Saved data entries:

☆ ☆ ☆

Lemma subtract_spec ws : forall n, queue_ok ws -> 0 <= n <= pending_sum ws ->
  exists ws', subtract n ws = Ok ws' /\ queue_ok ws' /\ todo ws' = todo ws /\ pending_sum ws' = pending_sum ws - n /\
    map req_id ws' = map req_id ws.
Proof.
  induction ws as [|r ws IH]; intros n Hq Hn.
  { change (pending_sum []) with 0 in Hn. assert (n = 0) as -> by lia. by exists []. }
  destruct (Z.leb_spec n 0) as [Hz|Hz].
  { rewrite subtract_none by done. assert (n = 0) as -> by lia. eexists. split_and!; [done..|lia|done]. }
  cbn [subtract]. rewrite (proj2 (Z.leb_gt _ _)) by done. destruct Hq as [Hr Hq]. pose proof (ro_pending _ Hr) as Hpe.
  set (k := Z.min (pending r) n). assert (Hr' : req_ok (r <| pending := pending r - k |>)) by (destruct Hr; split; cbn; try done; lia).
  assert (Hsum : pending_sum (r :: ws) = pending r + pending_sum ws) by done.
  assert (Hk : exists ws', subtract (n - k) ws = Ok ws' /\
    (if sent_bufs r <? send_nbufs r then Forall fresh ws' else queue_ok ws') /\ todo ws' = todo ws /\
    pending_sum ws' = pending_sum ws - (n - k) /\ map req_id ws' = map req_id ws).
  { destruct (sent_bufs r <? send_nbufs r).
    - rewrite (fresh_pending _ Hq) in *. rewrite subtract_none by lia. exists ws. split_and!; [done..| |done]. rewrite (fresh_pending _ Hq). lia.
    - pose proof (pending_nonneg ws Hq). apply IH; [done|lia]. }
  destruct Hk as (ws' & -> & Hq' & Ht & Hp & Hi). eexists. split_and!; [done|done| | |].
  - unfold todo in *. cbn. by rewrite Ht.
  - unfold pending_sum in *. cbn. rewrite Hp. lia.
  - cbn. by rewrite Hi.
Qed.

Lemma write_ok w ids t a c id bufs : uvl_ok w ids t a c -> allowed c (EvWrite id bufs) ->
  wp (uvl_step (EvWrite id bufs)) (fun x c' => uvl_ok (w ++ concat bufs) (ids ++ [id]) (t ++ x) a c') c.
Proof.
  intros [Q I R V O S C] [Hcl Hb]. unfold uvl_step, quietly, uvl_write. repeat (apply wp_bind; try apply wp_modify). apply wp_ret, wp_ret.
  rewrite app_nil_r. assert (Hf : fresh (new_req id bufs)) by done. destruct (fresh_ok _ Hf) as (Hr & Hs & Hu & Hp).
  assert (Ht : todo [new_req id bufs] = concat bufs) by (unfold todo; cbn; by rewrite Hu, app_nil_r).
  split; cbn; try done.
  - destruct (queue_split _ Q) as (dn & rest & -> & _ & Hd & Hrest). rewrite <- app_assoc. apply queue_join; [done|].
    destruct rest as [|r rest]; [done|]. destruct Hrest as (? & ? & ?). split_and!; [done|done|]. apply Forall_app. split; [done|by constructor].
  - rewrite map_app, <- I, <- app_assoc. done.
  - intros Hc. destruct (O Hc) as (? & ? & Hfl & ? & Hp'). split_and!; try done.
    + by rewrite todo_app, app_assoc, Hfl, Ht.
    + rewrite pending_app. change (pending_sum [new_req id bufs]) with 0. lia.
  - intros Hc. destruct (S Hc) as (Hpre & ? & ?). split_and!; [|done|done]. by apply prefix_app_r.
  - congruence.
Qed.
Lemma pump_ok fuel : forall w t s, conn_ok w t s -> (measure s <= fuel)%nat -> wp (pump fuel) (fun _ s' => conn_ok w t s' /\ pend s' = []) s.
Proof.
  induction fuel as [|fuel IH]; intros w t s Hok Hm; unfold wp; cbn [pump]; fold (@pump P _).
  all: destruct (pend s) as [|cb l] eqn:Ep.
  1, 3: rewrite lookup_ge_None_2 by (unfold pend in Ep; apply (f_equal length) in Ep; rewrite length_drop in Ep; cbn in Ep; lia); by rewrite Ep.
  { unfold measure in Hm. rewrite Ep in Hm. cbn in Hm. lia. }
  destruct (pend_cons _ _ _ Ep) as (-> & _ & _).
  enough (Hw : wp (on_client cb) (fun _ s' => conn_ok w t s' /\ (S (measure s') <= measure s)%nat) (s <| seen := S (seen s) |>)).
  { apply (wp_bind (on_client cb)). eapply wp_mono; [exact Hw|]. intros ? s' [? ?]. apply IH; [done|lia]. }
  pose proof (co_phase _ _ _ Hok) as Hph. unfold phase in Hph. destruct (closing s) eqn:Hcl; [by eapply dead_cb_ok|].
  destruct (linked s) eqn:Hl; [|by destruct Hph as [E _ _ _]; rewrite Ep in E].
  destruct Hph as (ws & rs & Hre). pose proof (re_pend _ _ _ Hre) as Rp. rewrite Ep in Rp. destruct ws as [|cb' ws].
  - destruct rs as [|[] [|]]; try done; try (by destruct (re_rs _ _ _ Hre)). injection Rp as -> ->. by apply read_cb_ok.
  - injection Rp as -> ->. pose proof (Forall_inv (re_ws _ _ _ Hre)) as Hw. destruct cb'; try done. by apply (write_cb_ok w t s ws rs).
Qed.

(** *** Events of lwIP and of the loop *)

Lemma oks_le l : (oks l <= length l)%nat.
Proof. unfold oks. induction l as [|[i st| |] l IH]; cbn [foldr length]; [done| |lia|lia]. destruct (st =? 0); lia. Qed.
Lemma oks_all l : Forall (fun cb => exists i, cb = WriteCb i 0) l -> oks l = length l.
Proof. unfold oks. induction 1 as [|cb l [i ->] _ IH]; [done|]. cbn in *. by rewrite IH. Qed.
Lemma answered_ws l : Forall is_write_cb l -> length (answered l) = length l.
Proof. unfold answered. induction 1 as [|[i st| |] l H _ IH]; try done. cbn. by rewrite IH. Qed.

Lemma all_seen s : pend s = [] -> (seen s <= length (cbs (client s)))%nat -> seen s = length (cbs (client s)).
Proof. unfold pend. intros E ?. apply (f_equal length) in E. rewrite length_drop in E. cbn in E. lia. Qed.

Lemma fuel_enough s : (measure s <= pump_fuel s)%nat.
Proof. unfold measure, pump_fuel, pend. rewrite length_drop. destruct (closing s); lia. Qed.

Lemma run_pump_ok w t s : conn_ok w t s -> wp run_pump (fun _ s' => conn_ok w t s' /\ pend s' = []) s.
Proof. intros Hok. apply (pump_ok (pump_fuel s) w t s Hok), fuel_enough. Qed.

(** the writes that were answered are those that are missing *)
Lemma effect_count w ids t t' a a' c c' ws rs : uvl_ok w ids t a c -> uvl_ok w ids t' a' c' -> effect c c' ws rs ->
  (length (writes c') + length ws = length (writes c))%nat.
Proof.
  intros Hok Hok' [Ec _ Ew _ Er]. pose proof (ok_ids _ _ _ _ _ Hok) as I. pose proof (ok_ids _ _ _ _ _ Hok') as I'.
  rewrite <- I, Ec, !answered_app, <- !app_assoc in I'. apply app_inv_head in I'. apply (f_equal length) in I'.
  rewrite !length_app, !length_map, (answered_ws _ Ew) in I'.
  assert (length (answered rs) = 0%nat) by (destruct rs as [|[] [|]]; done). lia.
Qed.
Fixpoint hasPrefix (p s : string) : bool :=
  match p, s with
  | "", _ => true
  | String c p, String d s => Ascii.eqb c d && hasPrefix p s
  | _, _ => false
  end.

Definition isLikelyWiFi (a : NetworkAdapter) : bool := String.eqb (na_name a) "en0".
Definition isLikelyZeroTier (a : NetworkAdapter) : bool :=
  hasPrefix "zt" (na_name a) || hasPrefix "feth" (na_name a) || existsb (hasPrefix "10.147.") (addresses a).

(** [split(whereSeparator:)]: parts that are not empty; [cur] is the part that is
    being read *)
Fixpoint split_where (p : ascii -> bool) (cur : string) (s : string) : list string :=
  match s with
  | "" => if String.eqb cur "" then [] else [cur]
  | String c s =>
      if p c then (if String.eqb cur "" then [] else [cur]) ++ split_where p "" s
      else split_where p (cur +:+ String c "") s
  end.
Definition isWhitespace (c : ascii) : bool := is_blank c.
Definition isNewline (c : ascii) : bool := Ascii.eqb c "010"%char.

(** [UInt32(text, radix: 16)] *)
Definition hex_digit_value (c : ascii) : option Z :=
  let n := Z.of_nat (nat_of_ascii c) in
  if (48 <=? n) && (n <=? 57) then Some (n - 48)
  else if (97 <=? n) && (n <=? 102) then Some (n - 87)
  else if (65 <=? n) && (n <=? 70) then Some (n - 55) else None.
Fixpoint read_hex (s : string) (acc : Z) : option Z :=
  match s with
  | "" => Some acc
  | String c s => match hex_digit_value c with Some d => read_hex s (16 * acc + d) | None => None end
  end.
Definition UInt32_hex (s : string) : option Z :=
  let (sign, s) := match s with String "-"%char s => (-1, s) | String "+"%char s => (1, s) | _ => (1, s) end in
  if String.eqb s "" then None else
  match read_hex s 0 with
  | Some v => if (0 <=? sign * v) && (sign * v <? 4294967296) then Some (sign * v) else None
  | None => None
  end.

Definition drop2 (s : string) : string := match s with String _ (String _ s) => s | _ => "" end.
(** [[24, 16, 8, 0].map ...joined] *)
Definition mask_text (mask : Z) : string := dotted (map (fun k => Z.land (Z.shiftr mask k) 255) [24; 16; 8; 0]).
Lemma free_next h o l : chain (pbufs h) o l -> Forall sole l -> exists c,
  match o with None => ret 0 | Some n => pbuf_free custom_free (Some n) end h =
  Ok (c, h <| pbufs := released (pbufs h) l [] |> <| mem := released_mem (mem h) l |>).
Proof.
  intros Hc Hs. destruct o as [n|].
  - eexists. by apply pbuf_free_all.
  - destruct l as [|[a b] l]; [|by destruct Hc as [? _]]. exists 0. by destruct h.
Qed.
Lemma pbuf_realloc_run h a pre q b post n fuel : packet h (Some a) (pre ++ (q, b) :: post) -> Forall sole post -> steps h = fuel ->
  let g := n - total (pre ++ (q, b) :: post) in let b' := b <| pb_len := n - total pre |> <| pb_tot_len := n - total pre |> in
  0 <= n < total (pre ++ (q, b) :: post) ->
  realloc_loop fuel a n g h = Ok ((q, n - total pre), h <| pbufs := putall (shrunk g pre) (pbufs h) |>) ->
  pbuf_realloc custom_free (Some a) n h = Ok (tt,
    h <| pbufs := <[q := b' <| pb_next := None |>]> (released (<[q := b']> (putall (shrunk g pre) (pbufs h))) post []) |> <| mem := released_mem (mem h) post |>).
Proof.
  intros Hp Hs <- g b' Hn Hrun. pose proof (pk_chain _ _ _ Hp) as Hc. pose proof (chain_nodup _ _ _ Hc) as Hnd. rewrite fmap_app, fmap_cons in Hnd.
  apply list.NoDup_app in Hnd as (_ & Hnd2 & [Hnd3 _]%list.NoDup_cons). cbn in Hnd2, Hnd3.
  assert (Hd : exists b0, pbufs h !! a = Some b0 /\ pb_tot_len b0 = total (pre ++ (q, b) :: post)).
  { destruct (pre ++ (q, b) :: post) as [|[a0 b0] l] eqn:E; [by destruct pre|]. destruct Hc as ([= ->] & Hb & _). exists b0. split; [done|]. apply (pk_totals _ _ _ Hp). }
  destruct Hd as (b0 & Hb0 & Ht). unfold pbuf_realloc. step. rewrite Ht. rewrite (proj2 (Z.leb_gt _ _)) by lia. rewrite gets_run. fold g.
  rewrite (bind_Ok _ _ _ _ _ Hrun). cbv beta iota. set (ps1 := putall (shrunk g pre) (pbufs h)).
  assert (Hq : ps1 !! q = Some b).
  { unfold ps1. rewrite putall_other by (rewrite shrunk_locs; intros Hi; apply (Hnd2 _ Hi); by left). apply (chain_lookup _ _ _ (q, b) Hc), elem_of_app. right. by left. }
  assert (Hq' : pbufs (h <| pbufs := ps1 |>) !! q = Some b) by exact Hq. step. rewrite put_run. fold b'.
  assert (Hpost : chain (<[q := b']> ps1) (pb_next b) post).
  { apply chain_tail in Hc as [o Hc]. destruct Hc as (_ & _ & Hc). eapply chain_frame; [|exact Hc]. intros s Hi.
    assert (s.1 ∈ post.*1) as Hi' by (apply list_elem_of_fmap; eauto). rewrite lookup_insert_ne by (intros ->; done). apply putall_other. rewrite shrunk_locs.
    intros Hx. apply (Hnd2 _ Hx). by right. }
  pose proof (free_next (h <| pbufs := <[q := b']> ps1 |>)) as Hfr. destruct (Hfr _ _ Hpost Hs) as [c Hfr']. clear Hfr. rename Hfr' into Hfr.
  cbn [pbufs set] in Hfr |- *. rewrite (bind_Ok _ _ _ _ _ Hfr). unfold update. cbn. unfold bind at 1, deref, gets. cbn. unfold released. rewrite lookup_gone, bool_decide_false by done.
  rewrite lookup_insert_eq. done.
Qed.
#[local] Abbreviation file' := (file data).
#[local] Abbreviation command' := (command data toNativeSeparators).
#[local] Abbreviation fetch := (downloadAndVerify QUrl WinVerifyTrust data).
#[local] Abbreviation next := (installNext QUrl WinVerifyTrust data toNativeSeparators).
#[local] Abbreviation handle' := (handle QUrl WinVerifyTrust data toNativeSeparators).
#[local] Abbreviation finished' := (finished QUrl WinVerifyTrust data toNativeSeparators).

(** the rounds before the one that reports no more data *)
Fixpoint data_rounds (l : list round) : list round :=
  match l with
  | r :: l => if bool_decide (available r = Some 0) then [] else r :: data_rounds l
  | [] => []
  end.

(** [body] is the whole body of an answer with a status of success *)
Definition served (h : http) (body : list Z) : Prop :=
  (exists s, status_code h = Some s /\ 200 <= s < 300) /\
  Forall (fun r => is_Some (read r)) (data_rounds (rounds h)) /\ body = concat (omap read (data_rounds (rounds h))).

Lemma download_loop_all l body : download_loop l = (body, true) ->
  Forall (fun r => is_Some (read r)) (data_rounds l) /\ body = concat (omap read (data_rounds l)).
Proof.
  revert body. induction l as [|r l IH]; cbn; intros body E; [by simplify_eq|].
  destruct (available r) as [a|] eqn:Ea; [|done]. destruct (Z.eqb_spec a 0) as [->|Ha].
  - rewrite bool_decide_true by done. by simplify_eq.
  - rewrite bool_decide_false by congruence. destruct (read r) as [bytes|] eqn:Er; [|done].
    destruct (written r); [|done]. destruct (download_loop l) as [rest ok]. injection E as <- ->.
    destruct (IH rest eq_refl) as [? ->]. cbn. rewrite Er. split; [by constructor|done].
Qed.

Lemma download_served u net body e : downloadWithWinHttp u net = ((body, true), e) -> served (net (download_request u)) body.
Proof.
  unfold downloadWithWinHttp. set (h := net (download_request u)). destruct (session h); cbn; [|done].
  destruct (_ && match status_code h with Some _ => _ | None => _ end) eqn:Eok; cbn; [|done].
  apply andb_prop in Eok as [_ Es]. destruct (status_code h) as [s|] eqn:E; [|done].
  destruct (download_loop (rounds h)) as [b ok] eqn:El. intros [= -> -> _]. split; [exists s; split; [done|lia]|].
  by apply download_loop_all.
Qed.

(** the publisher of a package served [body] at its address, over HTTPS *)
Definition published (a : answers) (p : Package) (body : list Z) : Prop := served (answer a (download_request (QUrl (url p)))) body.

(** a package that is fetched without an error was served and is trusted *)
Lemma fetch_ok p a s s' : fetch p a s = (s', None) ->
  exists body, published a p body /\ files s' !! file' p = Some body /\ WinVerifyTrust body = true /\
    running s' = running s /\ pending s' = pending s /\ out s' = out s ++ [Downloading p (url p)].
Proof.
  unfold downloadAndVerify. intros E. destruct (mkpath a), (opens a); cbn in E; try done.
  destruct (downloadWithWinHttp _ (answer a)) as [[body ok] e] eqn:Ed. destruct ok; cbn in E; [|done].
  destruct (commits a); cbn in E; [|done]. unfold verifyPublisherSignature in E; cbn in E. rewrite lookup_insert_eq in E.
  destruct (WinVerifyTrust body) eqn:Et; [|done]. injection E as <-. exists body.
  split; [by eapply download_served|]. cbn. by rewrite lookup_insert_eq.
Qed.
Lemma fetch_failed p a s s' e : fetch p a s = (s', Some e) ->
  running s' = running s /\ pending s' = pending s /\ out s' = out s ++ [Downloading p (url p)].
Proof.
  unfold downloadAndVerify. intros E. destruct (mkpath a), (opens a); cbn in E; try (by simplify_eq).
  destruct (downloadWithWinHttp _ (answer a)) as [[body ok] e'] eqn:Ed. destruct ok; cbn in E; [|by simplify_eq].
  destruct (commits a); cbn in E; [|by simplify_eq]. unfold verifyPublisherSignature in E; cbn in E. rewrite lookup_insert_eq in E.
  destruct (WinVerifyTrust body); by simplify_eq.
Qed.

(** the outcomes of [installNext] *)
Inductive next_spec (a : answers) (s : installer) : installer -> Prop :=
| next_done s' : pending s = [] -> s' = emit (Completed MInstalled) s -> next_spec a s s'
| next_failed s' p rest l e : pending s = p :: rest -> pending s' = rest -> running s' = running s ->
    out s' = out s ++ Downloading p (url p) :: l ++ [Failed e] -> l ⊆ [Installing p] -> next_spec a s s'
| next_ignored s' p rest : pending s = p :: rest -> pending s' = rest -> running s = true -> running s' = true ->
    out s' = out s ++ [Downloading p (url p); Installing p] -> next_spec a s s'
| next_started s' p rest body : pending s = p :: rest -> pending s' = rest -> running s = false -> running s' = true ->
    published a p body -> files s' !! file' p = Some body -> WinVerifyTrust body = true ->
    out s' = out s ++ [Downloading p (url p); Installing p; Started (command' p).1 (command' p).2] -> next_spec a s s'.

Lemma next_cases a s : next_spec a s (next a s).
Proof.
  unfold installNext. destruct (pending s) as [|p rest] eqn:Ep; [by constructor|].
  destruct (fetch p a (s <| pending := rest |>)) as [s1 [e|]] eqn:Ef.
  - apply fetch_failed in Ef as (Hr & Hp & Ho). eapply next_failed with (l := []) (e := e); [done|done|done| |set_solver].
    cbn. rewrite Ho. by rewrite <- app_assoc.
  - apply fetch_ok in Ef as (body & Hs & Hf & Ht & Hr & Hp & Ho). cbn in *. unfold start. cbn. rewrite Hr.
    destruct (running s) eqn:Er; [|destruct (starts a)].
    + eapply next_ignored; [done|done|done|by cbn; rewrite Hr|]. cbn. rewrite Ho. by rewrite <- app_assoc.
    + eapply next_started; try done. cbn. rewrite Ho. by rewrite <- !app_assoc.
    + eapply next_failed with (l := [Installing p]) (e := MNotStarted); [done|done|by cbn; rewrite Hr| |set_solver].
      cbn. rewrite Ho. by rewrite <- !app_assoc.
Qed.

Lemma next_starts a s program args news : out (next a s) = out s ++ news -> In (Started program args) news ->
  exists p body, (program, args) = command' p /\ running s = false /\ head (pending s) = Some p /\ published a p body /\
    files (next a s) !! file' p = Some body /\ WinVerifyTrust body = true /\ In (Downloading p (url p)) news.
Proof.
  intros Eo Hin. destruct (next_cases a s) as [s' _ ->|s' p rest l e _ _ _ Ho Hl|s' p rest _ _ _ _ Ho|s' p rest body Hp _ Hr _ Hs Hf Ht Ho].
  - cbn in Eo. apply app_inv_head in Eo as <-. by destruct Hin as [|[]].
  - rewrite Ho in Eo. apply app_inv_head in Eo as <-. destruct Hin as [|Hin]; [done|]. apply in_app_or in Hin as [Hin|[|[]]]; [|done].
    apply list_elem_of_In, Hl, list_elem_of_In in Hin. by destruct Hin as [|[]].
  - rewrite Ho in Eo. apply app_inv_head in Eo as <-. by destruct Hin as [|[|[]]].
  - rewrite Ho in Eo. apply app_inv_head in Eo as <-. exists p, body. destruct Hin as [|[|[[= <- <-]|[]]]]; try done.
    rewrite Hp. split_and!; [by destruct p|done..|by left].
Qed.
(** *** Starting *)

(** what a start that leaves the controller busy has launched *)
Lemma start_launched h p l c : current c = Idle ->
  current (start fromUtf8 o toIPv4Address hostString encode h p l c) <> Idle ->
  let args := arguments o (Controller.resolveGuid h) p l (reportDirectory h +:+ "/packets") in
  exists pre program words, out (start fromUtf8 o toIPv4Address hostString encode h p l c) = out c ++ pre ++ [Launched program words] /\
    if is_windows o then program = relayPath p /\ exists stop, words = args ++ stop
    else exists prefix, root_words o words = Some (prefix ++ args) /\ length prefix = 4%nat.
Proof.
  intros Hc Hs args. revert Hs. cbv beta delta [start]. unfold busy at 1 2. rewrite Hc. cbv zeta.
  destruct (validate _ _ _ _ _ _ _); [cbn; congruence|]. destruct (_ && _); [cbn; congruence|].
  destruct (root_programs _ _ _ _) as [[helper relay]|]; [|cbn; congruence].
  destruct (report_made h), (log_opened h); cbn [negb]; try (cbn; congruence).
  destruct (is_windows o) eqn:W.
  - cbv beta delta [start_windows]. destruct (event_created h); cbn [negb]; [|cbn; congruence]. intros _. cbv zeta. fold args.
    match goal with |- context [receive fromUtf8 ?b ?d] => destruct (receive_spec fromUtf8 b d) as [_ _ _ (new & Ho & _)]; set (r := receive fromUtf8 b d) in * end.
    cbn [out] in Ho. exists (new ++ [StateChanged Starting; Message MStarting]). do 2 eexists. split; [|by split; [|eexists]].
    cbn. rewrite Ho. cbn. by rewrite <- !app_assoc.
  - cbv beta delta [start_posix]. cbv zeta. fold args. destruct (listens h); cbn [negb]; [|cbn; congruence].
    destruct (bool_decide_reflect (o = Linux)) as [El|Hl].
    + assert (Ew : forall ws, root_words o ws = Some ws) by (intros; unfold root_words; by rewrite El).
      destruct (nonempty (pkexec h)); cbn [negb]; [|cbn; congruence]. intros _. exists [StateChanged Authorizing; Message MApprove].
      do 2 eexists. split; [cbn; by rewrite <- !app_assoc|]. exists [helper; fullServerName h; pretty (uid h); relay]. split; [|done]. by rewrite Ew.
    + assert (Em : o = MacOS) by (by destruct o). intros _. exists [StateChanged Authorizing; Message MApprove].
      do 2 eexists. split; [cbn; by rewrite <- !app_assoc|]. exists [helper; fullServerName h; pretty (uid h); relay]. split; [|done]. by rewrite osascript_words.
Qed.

☆ ☆ ☆

EXERCISE: Give the number of lines in the entries that hold the string "omap", and add nothing else.

YOUR SOLUTION: 2